Why YouTube Matters in Music Licensing

Thanksgiving weekend, in my house means ALOT of football. And gratefully so, as it gave me the chance to catch up on new commercials.

I decided to conduct a test from my Dad’s couch regarding the connection between Music Licensing in commercials and You Tube. After seeing a spot with music I thought could be licensed, I would go to You Tube and type in “BRAND NAME commercial” to see if the spot comes up.

Most times it does, but not by the brand itself, simply posted by a fan.

Let’s back it up for a minute and talk about a very important issue if you are going to license your music. GET AS MUCH PROMOTION OUT OF IT AS POSSIBLE! I am talking to the music owners as well as the Brands here. If you are a brand that runs national TV spots – you should have your own You Tube channel and be the first one to post your spot.
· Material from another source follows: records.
(** The loop reads page 1 when the last page is 1 at least, and page 2 when the
    chip then says so; it ends after three rounds at most. *)
Lemma read_pages_ok fuel s : (3 ≤ fuel)%nat → length (features_classic s) = 3%nat →
  last_features_classic_page_index s = last_of →
  does (read_pages fuel 1) (λ s, set_last_features_classic_page_index (ch_last_page ch)
    (set_features_classic
      (let ps := if reads_page1 ch then <[1%nat := ch_page ch 1]> (features_classic s) else features_classic s in
       if 2 <=? ch_last_page ch then <[2%nat := ch_page ch 2]> ps else ps) s)) s.
Proof.
  intros Hf Hl Hlast. destruct fuel as [|[|[|fuel]]]; [lia..|]. unfold does.
  assert (reads_page1 ch = (1 <=? last_of)) as Hr.
  { unfold reads_page1, last_of. destruct (HCI_LE_SPT_SUPPORTED _), (Z.leb_spec 1 (ch_last_page ch)),
      (Z.ltb_spec (ch_last_page ch) 1); cbn; lia || (symmetry; apply Z.leb_le; lia) || done. }
  cbn [read_pages]. pures. rewrite Hlast, Hr. cbv zeta.
  destruct (Z.leb_spec 1 last_of) as [Hge|Hge].
  2: { cbn [andb]. pures. unfold last_of in *.
       destruct (HCI_LE_SPT_SUPPORTED _), (Z.ltb_spec (ch_last_page ch) 1); cbn [andb] in *; try lia.
       rewrite (proj2 (Z.leb_gt _ _)) by lia. rewrite <- Hlast. exists (sent_commands s). by destruct s. }
  change (1 <? MAX_FEATURES_CLASSIC_PAGE_COUNT) with true. cbn [andb].
  wp_step. wp_use read_page_ok; [done|lia|]. intros q s1 [-> (l1 & ->)]. change (u8 (1 + 1)) with 2.
  pures. last_page.
  change (2 <? MAX_FEATURES_CLASSIC_PAGE_COUNT) with true. rewrite andb_true_r.
  destruct (2 <=? ch_last_page ch); [|pures; sent].
  wp_step. wp_use read_page_ok; [cbn; by rewrite length_insert|lia|]. intros q s2 [-> (l2 & ->)].
  change (u8 (2 + 1)) with 3. pures. change (3 <? MAX_FEATURES_CLASSIC_PAGE_COUNT) with false.
  rewrite andb_false_r. pures. sent.
Qed.

Definition offload_of (s : ctl) : ctl :=
  set_secure_connections_supported
    (if SC_MODE_INCLUDED && ch_offload ch then HCI_SC_CTRLR_SUPPORTED (page 2 s) else secure_connections_supported s)
    (set_ble_offload_features_supported (ch_offload ch) s).

Lemma start_offload_ok s : does start_offload offload_of s.
Proof.
  unfold does, start_offload. apply wp_await. intros r Hr.
  assert (∃ st, run_parser parse_ble_read_offload_features_response r = Ret (ch_offload ch) st) as (st & E).
  { destruct Hr as [[Ha (ncmd & op & rest & -> & Hw & Ho & Hl)]|[Hm Hr]].
    - destruct (answer_parses KOffload (AOffload true) [] (encode (fields_of ch make_ble_read_offload_features_support) ++ rest)
        ncmd op carries_offload ltac:(constructor) I Hw Hl) as (st & E & _).
      apply (parse_under _ AOffload) in E as (b & E & Hb). injection Hb as ->. rewrite Ha. eauto.
    - pose proof (lenient_refused KOffload r Hr I) as E.
      apply (parse_under _ AOffload) in E as (b & E & Hb). injection Hb as ->. rewrite Hm. eauto. }
  eapply wp_parse; [exact E|]. pures. unfold offload_of.
  destruct (SC_MODE_INCLUDED && ch_offload ch); pures; [|sent].
  wp_use generic_if; [done|]. intros _ ? (l1 & ->). sent.
Qed.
Fans are great, but don’t rely on them, and why miss out on cross-pollination with fans or potential fans of that hard won (and possibly very expensive) track you just licensed?
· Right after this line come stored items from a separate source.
(** The last part of both handlers, from the matched entry on. *)
Definition respond (st : option Z) (p : nat) (event_code : Z) (w : nat) : M hci bool :=
  match st with
  | None =>
      update_command_response_timer ;;
      e ← load_wait w;
      (match complete_callback e, complete_future e with
       | Some cb, _ => emit (EComplete cb p (context e))
       | None, Some f => future_ready f (FPacket p)
       | None, None => mret tt
       end) ;;
      intercepted p event_code (Some w) false
  | Some status =>
      given ← (update_command_response_timer ;;
        e ← load_wait w;
        match status_callback e, complete_future e with
        | Some cb, _ => emit (EStatus cb status (command e) (context e)) ;; mret false
        | None, Some f => future_ready f (FPacket p) ;; mret true
        | None, None => mret false
        end);
      intercepted p event_code (Some w) given
  end.

(** What responses leave alone. *)
Definition kept (h h' : hci) : Prop :=
  command_queue h' = command_queue h ∧ command_credits h' = command_credits h ∧
  next_wait h' = next_wait h ∧ next_future h' = next_future h.

Lemma respond_ok h ts pl st p w e b :
  HInv h ts pl [w] → waits h !! w = Some e → bufs h !! p = Some b → ¬ owned h p →
  HCI_COMMAND_COMPLETE_EVT ≠ HCI_COMMAND_STATUS_EVT →
  let code := match st with None => HCI_COMMAND_COMPLETE_EVT | Some _ => HCI_COMMAND_STATUS_EVT end in
  wp (respond st p code w) (λ r h', r = true ∧ HInv h' ts pl [] ∧ kept h h' ∧ responded st p w h h') h.
Proof.
  intros I He Hb Ho Hev code.
  destruct (hi_command _ _ _ _ I _ _ He) as (cb & Hcb & _).
  assert (command e ≠ p) as Hpc by (intros E; apply Ho; left; eauto).
  pose proof (λ f, hi_future _ _ _ _ I w e f He) as Hf.
  pose proof (hi_futures_bound _ _ _ _ I) as Hfb.
  pose proof (update_timer_run _ _ _ _ I) as Hup.
  assert (HInv (set_command_response_timer (Some (head pl)) h) ts pl [w]) as I1 by (by apply inv_timer).
  assert (code =? HCI_COMMAND_STATUS_EVT = match st with Some _ => true | None => false end) as Es.
  { subst code. destruct st; [apply Z.eqb_refl|by apply Z.eqb_neq]. }
  assert (code =? HCI_COMMAND_COMPLETE_EVT = match st with Some _ => false | None => true end) as Ec.
  { subst code. destruct st; [apply Z.eqb_neq; congruence|apply Z.eqb_refl]. }
  unfold respond, responded, response, intercepted.
  destruct st as [status|]; rewrite ?Es, ?Ec; clear Es Ec.
  all: unfold load_wait, emit, future_ready, free_buf, load_buf, free_wait, modify, wp, mbind, M_bind;
    rewrite Hup; cbn [set_command_response_timer waits]; rewrite ?He;
    destruct e as [opc [f|] [ccb|] [scb|] ctx cmd]; cbn in Hcb, Hpc, Hf |- *;
    rewrite ?He; cbn; try rewrite (Hf _ eq_refl); cbn; rewrite ?He; cbn; rewrite ?Hb, ?Hcb; cbn;
    rewrite ?lookup_delete_ne, ?Hb, ?Hcb by done; cbn; unfold load_wait; cbn; rewrite ?He; cbn.
  all: (split; [done|split; [|split; [done|eexists; split; [reflexivity|cbn; rewrite ?app_nil_r; done]]]]).
  all: eapply (inv_release _ _ _ _ w _ I1 He); try reflexivity; cbn; try done.
  all: try (unfold ready_order; cbn; rewrite ?omap_app; cbn; by rewrite ?app_nil_r).
  all: try (intros q Hq Hne; assert (q ≠ p) by (intros ->; by apply Ho); rewrite ?lookup_delete_ne; done).
  all: try (intros g Hg; rewrite lookup_insert_ne; [done|congruence]).
  all: intros g; destruct (decide (g = f)) as [->|?]; [intros _; apply Hfb; rewrite Hf; done|by rewrite lookup_insert_ne; [apply Hfb|]].
Qed.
This is a fundamental theory – ‘You want to license your music to gain exposure and sell records.’ RIGHT?

And Brands, you want as many eyeballs on your brand as possible – RIGHT?
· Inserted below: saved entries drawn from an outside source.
(* ===== verification/H4Spec.v ===== *)
(** * Bluetooth: what the H4 transport promises

    The packets of a stream are delivered whole, in order and to the callback of
    their type, however the bytes arrive and whatever stray bytes lie between them;
    and a packet is sent in one write. *)

From S2P Require Import Prelude CMonad BtTypes H4.

(** ** Laws

    [is_packet t p]: [p] is a whole packet of type [t]; [held]: the bytes of the
    packet the packetizer has collected.  It takes at least a byte of what has
    arrived, nothing beyond the packet, and says so when it is whole. *)
Class PacketizerOk `{!H4Types, !Packetizer} : Type := {
  is_packet : Z → bytes → Prop;
  held : hci_packetizer → bytes;
  packet_nonempty t p : is_packet t p → p ≠ [];
  pz_reads t p z rest avail more :
    is_packet t p → p = held z ++ rest → rest ≠ [] → avail ≠ [] → avail `prefix_of` rest ++ more →
    ∃ z' n, pz_OnDataReady t (RBytes avail) z = Some (z', n, bool_decide (n = length rest)) ∧
      (1 ≤ n ≤ length rest)%nat ∧ (n ≤ length avail)%nat ∧
      if bool_decide (n = length rest) then GetPacket z' = p ∧ held z' = []
      else held z' = held z ++ take n rest
}.

Class H4TypesOk `{!H4Types} : Prop := {
  unknown_type : is_data_type HCI_PACKET_TYPE_UNKNOWN = false;
  types_differ : HCI_PACKET_TYPE_ACL_DATA ≠ HCI_PACKET_TYPE_EVENT ∧ HCI_PACKET_TYPE_SCO_DATA ≠ HCI_PACKET_TYPE_EVENT ∧
    HCI_PACKET_TYPE_ACL_DATA ≠ HCI_PACKET_TYPE_SCO_DATA
}.

(** ** Framing *)

(** What is on the channel: stray bytes between packets, and packets. *)
Inductive item : Type := Junk (b : Z) | Packet (t : Z) (p : bytes).

Section framing.
Context `{!H4Types, !Packetizer, !PacketizerOk, !H4TypesOk}.

Definition item_ok (i : item) : Prop :=
  match i with Junk b => is_data_type b = false | Packet t p => is_data_type t = true ∧ is_packet t p end.
Definition encode_item (i : item) : bytes := match i with Junk b => [b] | Packet t p => t :: p end.
Definition encode (l : list item) : bytes := l ≫= encode_item.
Definition delivery_of (t : Z) (p : bytes) : delivery :=
  if t =? HCI_PACKET_TYPE_EVENT then Event p else if t =? HCI_PACKET_TYPE_ACL_DATA then Acl p else Sco p.
Definition deliveries (l : list item) : list delivery :=
  omap (λ i, match i with Packet t p => Some (delivery_of t p) | Junk _ => None end) l.

(** Between packets, or within one. *)
Definition receiving (s : h4) (left : bytes) (todo : list delivery) : Prop :=
  ∃ items, Forall item_ok items ∧
  ((hci_packet_type_ s = HCI_PACKET_TYPE_UNKNOWN ∧ held (hci_packetizer_ s) = [] ∧
    left = encode items ∧ todo = deliveries items) ∨
   ∃ t p rest, hci_packet_type_ s = t ∧ is_data_type t = true ∧ is_packet t p ∧
     p = held (hci_packetizer_ s) ++ rest ∧ rest ≠ [] ∧
     left = rest ++ encode items ∧ todo = delivery_of t p :: deliveries items).

Lemma OnPacketReady_run s p : is_data_type (hci_packet_type_ s) = true → GetPacket (hci_packetizer_ s) = p →
  OnPacketReady s = Ret tt (mk_h4 HCI_PACKET_TYPE_UNKNOWN (hci_packetizer_ s) (uart s)
    (delivered s ++ [delivery_of (hci_packet_type_ s) p])).
Proof.
  intros Ht Hp. unfold OnPacketReady, deliver, delivery_of, is_data_type, mbind, M_bind, get, modify in *.
  rewrite Hp. destruct (hci_packet_type_ s =? HCI_PACKET_TYPE_EVENT); [done|].
  destruct (hci_packet_type_ s =? HCI_PACKET_TYPE_ACL_DATA); [done|].
  destruct (hci_packet_type_ s =? HCI_PACKET_TYPE_SCO_DATA); done.
Qed.

(** Whatever part of the stream has arrived, a call takes some of it. *)
Lemma receive_step s left todo avail : receiving s left todo → avail ≠ [] → avail `prefix_of` left →
  wp (OnDataReady (RBytes avail)) (λ n s', (1 ≤ n ≤ length avail)%nat ∧ uart s' = uart s ∧
    ∃ done todo', todo = done ++ todo' ∧ delivered s' = delivered s ++ done ∧
      receiving s' (drop n left) todo') s.
Proof.
  intros (items & Hok & Hr) Ha Hpre. unfold OnDataReady. wp_step. wp_step.
  destruct Hr as [(Ht & Hh & Hl & Hd)|(t & p & rest & Ht & Hdt & Hpk & Hh & Hrest & Hl & Hd)].
  - rewrite Ht, Z.eqb_refl. destruct avail as [|b avail]; [done|].
    subst left. destruct items as [|i items]; [by destruct Hpre as [? ?]|].
    apply Forall_cons in Hok as [Hi Hok]. destruct Hpre as [more Hpre].
    do 2 wp_step. destruct i as [x|t p]; cbn in Hpre, Hi.
    + injection Hpre as -> Hpre. rewrite Hi. cbn [negb]. do 3 wp_step.
      split_and!; [lia|cbn; lia|done|]. exists [], todo. rewrite app_nil_r. split_and!; [done..|].
      exists items. split; [done|]. left. by split_and!.
    + injection Hpre as -> Hpre. destruct Hi as [Hi Hpk]. rewrite Hi. cbn [negb]. do 3 wp_step.
      split_and!; [lia|cbn; lia|done|]. exists [], todo. rewrite app_nil_r. split_and!; [done..|].
      exists items. split; [done|]. right. exists b, p, p. split_and!; try done; [cbn; by rewrite Hh|].
      by eapply packet_nonempty.
  - rewrite Ht, (proj2 (Z.eqb_neq _ _)).
    2: { intros E. rewrite E, unknown_type in Hdt. done. }
    subst left. destruct (pz_reads t p (hci_packetizer_ s) rest avail (encode items) Hpk Hh Hrest Ha Hpre)
      as (z' & n & E & Hn & Hna & Hz). rewrite E. wp_step. wp_step. wp_step.
    destruct (bool_decide (n = length rest)) eqn:Eb.
    + apply bool_decide_eq_true in Eb. destruct Hz as [Hg Hz].
      eapply run_wp; [apply (OnPacketReady_run _ p); cbn; [by rewrite Ht|done]|]. wp_step.
      split_and!; [lia|lia|done|]. exists [delivery_of t p], (deliveries items). cbn. rewrite Ht.
      split_and!; [done..|]. exists items. split; [done|]. left. split_and!; try done.
      by rewrite drop_app_length' by done.
    + apply bool_decide_eq_false in Eb. wp_step. wp_step. split_and!; [lia|lia|done|].
      exists [], todo. rewrite app_nil_r. split_and!; [done..|]. exists items. split; [done|]. right.
      exists t, p, (drop n rest). cbn. rewrite Hz, <- app_assoc, take_drop. split_and!; try done.
      * intros En. apply (f_equal length) in En. rewrite length_drop in En. cbn in En. lia.
      * by rewrite drop_app_le by lia.
Qed.

(** ** The channel *)

(** A call, when part of what is [left] of the stream has arrived. *)
Definition call (x y : h4 * bytes) : Prop :=
  ∃ avail n, avail ≠ [] ∧ avail `prefix_of` x.2 ∧
    OnDataReady (RBytes avail) x.1 = Ret n y.1 ∧ y.2 = drop n x.2.

Lemma receive_steps n x y : nsteps call n x y → ∀ todo, receiving x.1 x.2 todo →
  ∃ todo', receiving y.1 y.2 todo' ∧ delivered y.1 ++ todo' = delivered x.1 ++ todo ∧
    (n + length y.2 ≤ length x.2)%nat.
Proof.
  induction 1 as [x|n x z y (avail & k & Ha & Hpre & Ek & Ez) Hn IH]; intros todo Hr.
  { exists todo. by split_and!. }
  pose proof (receive_step _ _ _ _ Hr Ha Hpre) as Hw. unfold wp in Hw. rewrite Ek in Hw.
  destruct Hw as (Hk & _ & done & todo' & -> & Hd & Hr'). rewrite <- Ez in Hr'.
  destruct (IH todo' Hr') as (todo & ? & E & Hl). exists todo. split; [done|].
  rewrite E, Hd, <- app_assoc. split; [done|]. rewrite Ez, length_drop in Hl.
  apply prefix_length in Hpre. lia.
Qed.

Definition idle (s : h4) : Prop := hci_packet_type_ s = HCI_PACKET_TYPE_UNKNOWN ∧ held (hci_packetizer_ s) = [].

Lemma receiving_end s todo : receiving s [] todo → todo = [] ∧ idle s.
Proof.
  intros (items & _ & [(Ht & Hh & He & ->)|(t & p & rest & ? & ? & ? & ? & Hrest & He & ->)]).
  - by destruct items as [|[b|t p] items].
  - symmetry in He. by apply app_eq_nil in He as [-> _].
Qed.

(** C37: However the bytes arrive, every packet of the stream is delivered once, to
    the callback of its type and in order, and stray bytes between packets are skipped;
    every call makes progress. *)
Theorem h4_delivers n items s0 s left :
  idle s0 → Forall item_ok items → nsteps call n (s0, encode items) (s, left) →
  (n + length left ≤ length (encode items))%nat ∧
  delivered s `prefix_of` delivered s0 ++ deliveries items ∧
  (left = [] → delivered s = delivered s0 ++ deliveries items ∧ idle s) ∧
  (left ≠ [] → ∃ y, call (s, left) y).
Proof.
  intros [Ht Hh] Hok Hn.
  assert (∃ todo, receiving s left todo ∧ delivered s ++ todo = delivered s0 ++ deliveries items ∧
    (n + length left ≤ length (encode items))%nat) as (todo & Hr & Hd & Hl).
  { apply (receive_steps _ _ _ Hn). exists items. split; [done|by left]. }
  split_and!; [done|by exists todo| |].
  - intros ->. destruct (receiving_end _ _ Hr) as [-> ?]. by rewrite app_nil_r in Hd.
  - intros Hne. pose proof (receive_step _ _ _ left Hr Hne ltac:(reflexivity)) as Hw.
    apply wp_run in Hw as (k & s' & E & _). exists (s', drop k left). by exists left, k.
Qed.

(** ** Sending *)

Definition retry (r : write_result) : Prop := r = WInterrupted ∨ r = WAgain.

Lemma write_retry_run packet waits r rs s : Forall retry waits →
  write_retry packet (waits ++ r :: rs) s = write_retry packet (r :: rs) s.
Proof. induction 1 as [|x l Hx _ IH]; [done|]. cbn. unfold mbind, M_bind. by destruct Hx as [-> | ->]. Qed.

(** A packet leaves in one write, however often the channel has to be asked; the
    result is what that write took, and all ones when it fails. *)
Lemma send_exact w t p waits r rs s : Forall retry waits → ¬ retry r →
  Send w t p (waits ++ r :: rs) s =
  match r with
  | Written n => Ret (wrap w (Z.of_nat (n `min` S (length p))))
      (mk_h4 (hci_packet_type_ s) (hci_packetizer_ s) (uart s ++ [take n (t :: p)]) (delivered s))
  | _ => Ret (wrap w (-1)) s
  end.
Proof.
  intros Hw Hr. unfold Send, mbind, M_bind. rewrite write_retry_run by done.
  destruct r; try done; destruct Hr; unfold retry; tauto.
Qed.

(** Packets to send, with the results of the writes. *)
Record outgoing : Type := mk_outgoing { o_type : Z; o_packet : bytes; o_writes : list write_result }.

Fixpoint sends (w : Z) (l : list outgoing) : M h4 unit :=
  match l with [] => mret tt | o :: l' => Send w (o_type o) (o_packet o) (o_writes o) ;; sends w l' end.

(** After some attempts the channel takes the whole packet. *)
Definition taken_whole (o : outgoing) : Prop :=
  ∃ waits n rs, o_writes o = waits ++ Written n :: rs ∧ Forall retry waits ∧ (S (length (o_packet o)) ≤ n)%nat.

Lemma sends_run w l s : Forall taken_whole l →
  sends w l s = Ret tt (mk_h4 (hci_packet_type_ s) (hci_packetizer_ s)
    (uart s ++ ((λ o, o_type o :: o_packet o) <$> l)) (delivered s)).
Proof.
  intros Hl. revert s. induction Hl as [|o l (waits & n & rs & E & Hw & Hn) Hl IH]; intros s; cbn [sends fmap list_fmap].
  - rewrite app_nil_r. by destruct s.
  - unfold mbind, M_bind. rewrite E, send_exact; [|done|by intros [|]].
    rewrite IH. cbn [hci_packet_type_ hci_packetizer_ uart delivered]. rewrite <- app_assoc.
    by rewrite (take_ge (o_type o :: o_packet o)) by (cbn; lia).
Qed.

(** C38: What one side sends the other delivers: each packet is one message on the
    channel, and the messages, however they are cut up on the way, come out as the
    packets that went in. *)
Theorem send_receive w l s1 s1' s0 n s :
  Forall taken_whole l → Forall (λ o, is_data_type (o_type o) = true ∧ is_packet (o_type o) (o_packet o)) l →
  uart s1 = [] → sends w l s1 = Ret tt s1' →
  idle s0 → nsteps call n (s0, concat (uart s1')) (s, []) →
  uart s1' = ((λ o, o_type o :: o_packet o) <$> l) ∧
  delivered s = delivered s0 ++ ((λ o, delivery_of (o_type o) (o_packet o)) <$> l).
Proof.
  intros Hw Hl Hu Hs Hi Hn. rewrite sends_run in Hs by done. injection Hs as <-. cbn [uart] in *.
  rewrite Hu in *. split; [done|].
  assert (concat ([] ++ ((λ o, o_type o :: o_packet o) <$> l)) = encode ((λ o, Packet (o_type o) (o_packet o)) <$> l)) as E.
  { clear. induction l as [|o l IH]; [done|]. cbn in *. by rewrite IH. }
  rewrite E in Hn.
  destruct (receive_steps _ _ _ Hn (deliveries ((λ o, Packet (o_type o) (o_packet o)) <$> l))) as (todo & Hr & Hd & _).
  { exists ((λ o, Packet (o_type o) (o_packet o)) <$> l). split; [by apply Forall_fmap|left]. by destruct Hi. }
  destruct (receiving_end _ _ Hr) as [-> _]. cbn in Hd. rewrite app_nil_r in Hd. rewrite Hd. f_equal.
  clear. induction l as [|o l IH]; [done|]. unfold deliveries in *. cbn. by f_equal.
Qed.
End framing.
So let’s start making some meaningful connections and make Music Licensing about more than a paycheck. Artists, Bands and Labels, don’t throw away the opportunity of a multi-million dollar ad campaign, this may be the chance that takes your band from obscurity to fame, and it CAN sell records – but you have to drive users and make it easy for them. In case you haven’t noticed…..You Tube is FREE.

When I owned a Music House I was always preaching the gospel of “let the consumer know what the music is by talking about the brand everywhere the fans of the Artist live.” 2 Years ago that was a tall order, today it’s as easy as YOU TUBE TAGGING.

When you upload a video to You Tube you get the opportunity to add a DESCRIPTION and TAGS. Both are golden free opportunities to get your name (brand AND artist) to pop up in the top five when someone Google’s you.

Some examples:

#1) Cadillac 2010 SRX Ad – Song: Phoenix, 1901. The spot was posted on the Cadillac Channel – well done. Take a look at the tagging in the right column (click on MORE INFO to see the TAGS). Nothing about the artist.  Now click on the link to the song I provided just above, it is the video on the Record Label’s site. Cadillac isn’t tagged here either.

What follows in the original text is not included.